Switching treatments to Mayo Clinic (Esophageal cancer)

@dorothy314

It is definitely worth considering switching to Mayo. Think of it as getting a 2nd opinion. Mayo would review your current situation and determine if treatment plan is appropriate and if they can be a value add.

If interested in requesting an appointment, you can start the process at https://mayocl.in/1mtmR63

Which location were you thinking about?

Thank you, Laurie. I went to see two specialists regarding my case. I was told I have a great team of drs. in Chicago and not to come to them. One dr. in Texas, one in dr.NYC. One dr. wrote a letter to my team in Chicago. My Chicago drs. did not agree with the specialist. Really would not discuss it with me. My team said, no, that does not work and we did not have success with "that" when we tried it with two patients. I am coming to the conclusion that there is some protocol of not taking patients from another teaching institution. Both of these specialists were saying you can get great care at home and if you come it will be hard to be away from home. These comments make me hesitate to go to the expense and time of switching. Is Mayo the same way? If I come to Mayo will they take me as a patient, start fresh and of course look at my records, but treat me as a new patient? Which location is best for esophageal cancer with esophageal lichen planus?
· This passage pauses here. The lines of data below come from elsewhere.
(** The region of [d] is one [_validate_basic_params] rejects: after [int()]
    and the defaults, [x2 <= x1] or [y2 <= y1]; or a coordinate on which
    [int()] raises [ValueError] or [TypeError]. *)
Definition region_rejected (d : pydict) : Prop :=
  match read_region d with
  | Ok (x1, y1, x2, y2) => x2 <= x1 \/ y2 <= y1
  | Raise e => e = ValueError \/ e = TypeError
  end.

Lemma check_invalid specific_check c :
  _is_valid c = false -> check specific_check c = false.
Proof. intros H. unfold check, base_check. rewrite H. reflexivity. Qed.

Lemma validate_rejected c :
  has_region_key (params c) = true ->
  region_rejected (params c) ->
  exists c',
    _validate_basic_params c = Ok c' /\ _is_valid c' = false /\
    is_Some (_validation_error c') /\ type c' = type c.
Proof.
  unfold _validate_basic_params, region_rejected. intros -> Hrej.
  destruct (read_region (params c)) as [[[[x1 y1] x2] y2]|e].
  - assert (Hb : (x2 <=? x1) || (y2 <=? y1) = true).
    { apply orb_true_iff. destruct Hrej; [left|right]; apply Z.leb_le; lia. }
    rewrite Hb. eexists. split; [reflexivity|]. simpl. eauto.
  - destruct Hrej as [-> | ->]; eexists; (split; [reflexivity|]); simpl; eauto.
Qed.

(** C8, as the code has it: a region that [_validate_basic_params] rejects
    leaves the constructor returning an object with [_is_valid] false and a
    validation error set; every subclass constructor returns that object
    untouched, and every [check] on it returns false. *)
Theorem rejected_region_sets_invalid_flag
    uuid ty d id_ name_ is_monitored :
  ty <> "" ->
  has_region_key d = true ->
  region_rejected d ->
  exists c,
    __init__ uuid ty (PyDict d) id_ name_ is_monitored = Ok c /\
    _is_valid c = false /\
    is_Some (_validation_error c) /\
    (ty <> NoneCondition_TYPE ->
     construct ty uuid d id_ name_ is_monitored = (params c, Ok c)) /\
    (forall specific_check, check specific_check c = false).
Proof.
  intros Hty Hkey Hrej. unfold construct, __init__.
  apply String.eqb_neq in Hty. rewrite Hty.
  match goal with
  | |- context [_validate_basic_params ?c0] =>
      destruct (validate_rejected c0 Hkey Hrej) as (c & Hv & Hinv & Hmsg & _);
      rewrite Hv
  end.
  exists c. repeat split; try assumption.
  - intros Hnone. apply String.eqb_neq in Hnone. rewrite Hnone, Hinv.
    reflexivity.
  - intros sc. apply check_invalid. exact Hinv.
Qed.

(** C10 fails on the code: a dictionary without a type whose name is the
    integer 5 reaches [NoneCondition] outside any [try], and [name.strip()]
    raises. *)
Theorem create_condition_raises_on_non_string_name uuid :
  create_condition uuid (PyDict [("name", PyInt 5)]) = Raise AttributeError.
Proof. reflexivity. Qed.

(** The same sibling input inside the [try] of a registered type is caught
    and answered with the fallback. *)
Lemma NoneCondition_string_name uuid p id_ s is_monitored :
  has_region_key p = false ->
  exists c,
    NoneCondition uuid (PyDict p) id_ (PyStr s) is_monitored = Ok c /\
    type c = NoneCondition_TYPE.
Proof.
  intros Hkey. unfold NoneCondition.
  destruct (truthy (PyStr s)); [destruct (String.eqb (str_strip s) "")|];
    simpl; unfold __init__, _validate_basic_params; simpl; rewrite Hkey;
    eexists; split; reflexivity.
Qed.

Lemma create_condition_catches_registered uuid :
  exists c,
    create_condition uuid
      (PyDict [("type", PyStr "none"); ("name", PyInt 5)]) = Ok c /\
    type c = NoneCondition_TYPE.
Proof. apply NoneCondition_string_name. reflexivity. Qed.

(** A float infinity as a region coordinate leaves [int()] with an
    [OverflowError], which neither [_validate_basic_params] nor the
    unknown-type branch of [create_condition] catches. *)
Lemma create_condition_raises_on_infinite_coordinate uuid :
  create_condition uuid
    (PyDict [("type", PyStr "no_such_type");
             ("params", PyDict [("region_x1", PyFloat (FInf false))])])
  = Raise OverflowError.
Proof. reflexivity. Qed.

(** *** Dictionaries *)

Lemma dict_get_set_same k v d : dict_get k (dict_set k v d) = Some v.
Proof.
  induction d as [|[k0 v0] d IH]; simpl.
  - rewrite String.eqb_refl. reflexivity.
  - destruct (String.eqb_spec k0 k) as [->|Hne]; simpl.
    + rewrite String.eqb_refl. reflexivity.
    + apply String.eqb_neq in Hne. rewrite Hne. exact IH.
Qed.

Lemma dict_get_set_other k k' v d :
  k <> k' -> dict_get k' (dict_set k v d) = dict_get k' d.
Proof.
  intros Hkk. induction d as [|[k0 v0] d IH]; simpl.
  - apply String.eqb_neq in Hkk. rewrite Hkk. reflexivity.
  - destruct (String.eqb_spec k0 k) as [->|Hne]; simpl.
    + apply String.eqb_neq in Hkk. rewrite Hkk. reflexivity.
    + rewrite IH. reflexivity.
Qed.

Lemma dict_set_get_same k v d : dict_get k d = Some v -> dict_set k v d = d.
Proof.
  induction d as [|[k0 v0] d IH]; simpl; [discriminate|].
  destruct (String.eqb_spec k0 k) as [->|Hne].
  - intros [= ->]. reflexivity.
  - intros Hget. rewrite (IH Hget). reflexivity.
Qed.

Lemma dict_mem_set k k' v d :
  dict_mem k' (dict_set k v d) = String.eqb k k' || dict_mem k' d.
Proof.
  unfold dict_mem. destruct (String.eqb_spec k k') as [->|Hne].
  - rewrite dict_get_set_same. reflexivity.
  - rewrite (dict_get_set_other _ _ _ _ Hne). reflexivity.
Qed.

(** *** The region a constructed condition holds *)

Definition region_keys : list string :=
  ["region_x1"; "region_y1"; "region_x2"; "region_y2"].

(** The [params] after the four assignments of [_validate_basic_params]. *)
Definition with_region (x1 y1 x2 y2 : Z) (p : pydict) : pydict :=
  dict_set "region_y2" (PyInt y2)
    (dict_set "region_x2" (PyInt x2)
       (dict_set "region_y1" (PyInt y1)
          (dict_set "region_x1" (PyInt x1) p))).

Lemma with_region_get x1 y1 x2 y2 p :
  dict_get "region_x1" (with_region x1 y1 x2 y2 p) = Some (PyInt x1) /\
  dict_get "region_y1" (with_region x1 y1 x2 y2 p) = Some (PyInt y1) /\
  dict_get "region_x2" (with_region x1 y1 x2 y2 p) = Some (PyInt x2) /\
  dict_get "region_y2" (with_region x1 y1 x2 y2 p) = Some (PyInt y2).
Proof.
  unfold with_region. repeat split;
    repeat first [ apply dict_get_set_same
                 | rewrite dict_get_set_other by discriminate ].
Qed.

Lemma with_region_other x1 y1 x2 y2 p k :
  ~ In k region_keys ->
  dict_get k (with_region x1 y1 x2 y2 p) = dict_get k p.
Proof.
  intros Hk. unfold with_region.
  rewrite !dict_get_set_other; [reflexivity|..];
    intros <-; apply Hk; simpl; auto.
Qed.

Lemma with_region_has_key x1 y1 x2 y2 p :
  has_region_key (with_region x1 y1 x2 y2 p) = true.
Proof.
  unfold has_region_key, dict_mem.
  destruct (with_region_get x1 y1 x2 y2 p) as (-> & _). reflexivity.
Qed.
I am also starting the process of seeking a second opinion about my specific form of a rare autoimmune disease called Vasculitis. Mayo is one of the only hospitals in the country with a treatment and research team dedicated to this disease, and my current rheumatologist has been extremely unhelpful. My PCP can only keep up with so many referrals, prescriptions and answering all the questions and concerns I have about my condition! Which is technically not her job, but she’s wonderful! Thank God I discovered the Vasculitis Foundation, without them and my own research, I’d be lost. I hope that I can finally find a team of doctors who communicate with each other and express compassion and empathy to treat my case properly. Good luck and good vibes on your way to recovery, I hope you’re able to find the right doctors to take your case seriously and treat you like a real human being!! ☺️ Molly

Hi @dorothy314, I've added your question to the Esophageal Cancer support group as well as the Visiting Mayo Clinic support group. I'm tagging fellow members like @gdj @lionsfan @journey99 @davidwrenn @bonez3861 @dtaylor75 @pellaw @maryhelen @puprluvr @lori57216 @zzonner and others who have been to Mayo Clinic for esophageal cancer.

Many cancer patients have turned to Mayo Clinic for a second or even third opinion. The cancer education team wrote this article that you might find helpful in getting started:
- Tips for seeking a second opinion https://connect.mayoclinic.org/blog/cancer-education-center/newsfeed-post/tips-for-seeking-a-second-opinion/

At Mayo Clinic, experts in several specialties form a multidisciplinary team to care for people with esophageal cancer. Working as a team, doctors are able to provide comprehensive diagnosis and treatment plans that are tailored to your needs. All 3 locations offer esophageal cancer care. Rochester, MN would be closest for you.

Like @roch mentioned, the first place to start is to submit a request for a second opinion here: https://mayocl.in/1mtmR63

This will schedule a phone appointment convenient for you to talk with an appointment coordinator. You can ask all your questions during this phone call before any commitment is made. For a second opinion, a team of doctors will review your medical records to determine whether they can offer treatment. I hope this helps.

In our case we absolutely went to Mayo. You can’t sit back with this and trust the doctors have your best interests in mind. You have to push, fight, ask questions and hold people accountable. Mayo hit it out of the park with all of these and we actually had a care team on OUR side for once and advocates. Definitely worth it. Make the appointment.